BK Avarta
- Full name: Boldklubben Avarta
- Nickname: De Grønne (The Green)
- Founded: 1953; 73 years ago (as Rødovrevejens Boldklub)
- Ground: Tømrermester Jim Jensens Park, Rødovre
- Capacity: 6,000
- Chairman: Kenneth M. Pedersen
- Manager: Benny Gall
- League: 3rd Division
- 2023–24: 3rd Division, 5th of 12
| Home colours | Away colours |

= Boldklubben Avarta =

Association football club in Denmark

Boldklubben Avarta is a Danish professional football club currently competing in the 3rd division, which ranks as the fourth-highest league in the country.
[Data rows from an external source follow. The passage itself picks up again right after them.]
Lemma embedCSS_replaces_in_place_witness :
  attached Scenario.family = true /\
  firstVal "href" (Attr Scenario.stylesheetLink) <> EmptyString /\
  files Scenario.world (MainGo.cssPath Scenario.stylesheetLink Scenario.config)
  = Some Scenario.styleCSS /\
  exists cssString style f' w',
    MainGo.rewriteFontFaces Scenario.config Scenario.styleCSS
      (afterRead Scenario.world (MainGo.cssPath Scenario.stylesheetLink Scenario.config))
    = Some (cssString, w') /\
    Type' style = ElementNode /\ Data style = "style" /\
    Attr style = [ {| Namespace := EmptyString; Key := "type"; Val := "text/css" |} ] /\
    Children style = [ mkNode TextNode cssString [] [] ] /\
    MainGo.embedCSS Scenario.stylesheetLink Scenario.config (Some Scenario.family)
      Scenario.world = Some (Some f', w') /\
    childList Scenario.family Scenario.stylesheetLink
    = earlier Scenario.family ++ Scenario.stylesheetLink :: later Scenario.family /\
    childList f' Scenario.stylesheetLink
    = earlier Scenario.family ++ style :: later Scenario.family /\
    length (childList f' Scenario.stylesheetLink)
    = length (childList Scenario.family Scenario.stylesheetLink) /\
    childList f' Scenario.stylesheetLink !! length (earlier Scenario.family)
    = Some style /\
    (forall j, j <> length (earlier Scenario.family) ->
               childList f' Scenario.stylesheetLink !! j
               = childList Scenario.family Scenario.stylesheetLink !! j).
Proof.
  split; [reflexivity|]. split; [discriminate|]. split; [reflexivity|].
  apply (embedCSS_replaces_in_place Scenario.stylesheetLink Scenario.config
           Scenario.family Scenario.world Scenario.styleCSS).
  - reflexivity.
  - discriminate.
  - reflexivity.
Defined.

(** * The walk *)

Lemma Node_induction (P : Node -> Prop) :
  (forall t d a cs, Forall P cs -> P (mkNode t d a cs)) -> forall n, P n.
Proof.
  intros H. fix IH 1. intros [t d a cs]. apply H.
  induction cs as [|c cs IHcs]; constructor; [apply IH|exact IHcs].
Qed.

Lemma processNode_unfold n config parent w :
  MainGo.processNode n config parent w =
  (let* (returned, n', parent) := MainGo.nodeRules n config parent in
   if returned then ret (n', parent)
   else
     let* children := MainGo.processChildren config [] (Children n) in
     ret (setChildren n' children, parent)) w.
Proof.
  destruct n as [t d a cs]. simpl. unfold bind.
  destruct (MainGo.nodeRules _ _ _ w) as [[[[r n'] p] w1]|]; [|reflexivity].
  destruct r; [reflexivity|].
  assert (E : forall done w,
             (fix loop (done cs : list Node) {struct cs} : M (list Node) :=
                match cs with
                | [] => ret done
                | c :: next =>
                    fun w => match MainGo.processNode c config
                                     (Some {| earlier := done; attached := true; later := next |}) w with
                             | Some (a, w') => (let (c', p) := a in loop (upTo p c') next) w'
                             | None => None
                             end
                end) done cs w = MainGo.processChildren config done cs w).
  { clear. induction cs as [|c cs IH]; intros done w; simpl; [reflexivity|].
    unfold bind. destruct (MainGo.processNode c config _ w) as [[[c' p] w']|]; [|reflexivity].
    apply IH. }
  rewrite E. reflexivity.
Qed.

Lemma nodeRules_cases n config parent w :
  MainGo.nodeRules n config parent w =
  (if (isScript n || (isLink n && isPreloadJS n)) && removeJS config then
     let* parent := Parent_RemoveChild parent in
     ret (true, n, parent)
   else
     let* parent := (if isLink n && isStylesheet n
                     then MainGo.embedCSS n config parent else ret parent) in
     ret (false, strip config n, parent)) w.
Proof.
  unfold MainGo.nodeRules, isScript, isLink, strip.
  destruct (NodeType_eqb (Type' n) ElementNode); simpl; [|reflexivity].
  destruct (String.eqb_spec (Data n) "script") as [Es|Es].
  - destruct (String.eqb_spec (Data n) "link") as [El|El]; [congruence|].
    simpl. destruct (removeJS config); simpl; [|reflexivity].
    unfold bind. destruct parent; reflexivity.
  - simpl. destruct (String.eqb (Data n) "link"); simpl.
    + destruct (isPreloadJS n), (removeJS config); simpl;
        try (unfold bind; destruct parent; reflexivity);
        destruct (isStylesheet n); simpl; try reflexivity;
        unfold bind; destruct (MainGo.embedCSS n config parent w) as [[? ?]|]; reflexivity.
    + destruct (removeJS config); reflexivity.
Qed.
Avarta's home ground is Tømrermester Jim Jensens Park in Rødovre, Copenhagen, which has a capacity of 6,000.

==History==
Boldklubben Avarta was founded on 20 January 1953 as "Rødovrevejens Boldklub". In the first year the club's home was Rødovre Stadium, but since 1960 it has been the Espelundens Idrætsanlæg.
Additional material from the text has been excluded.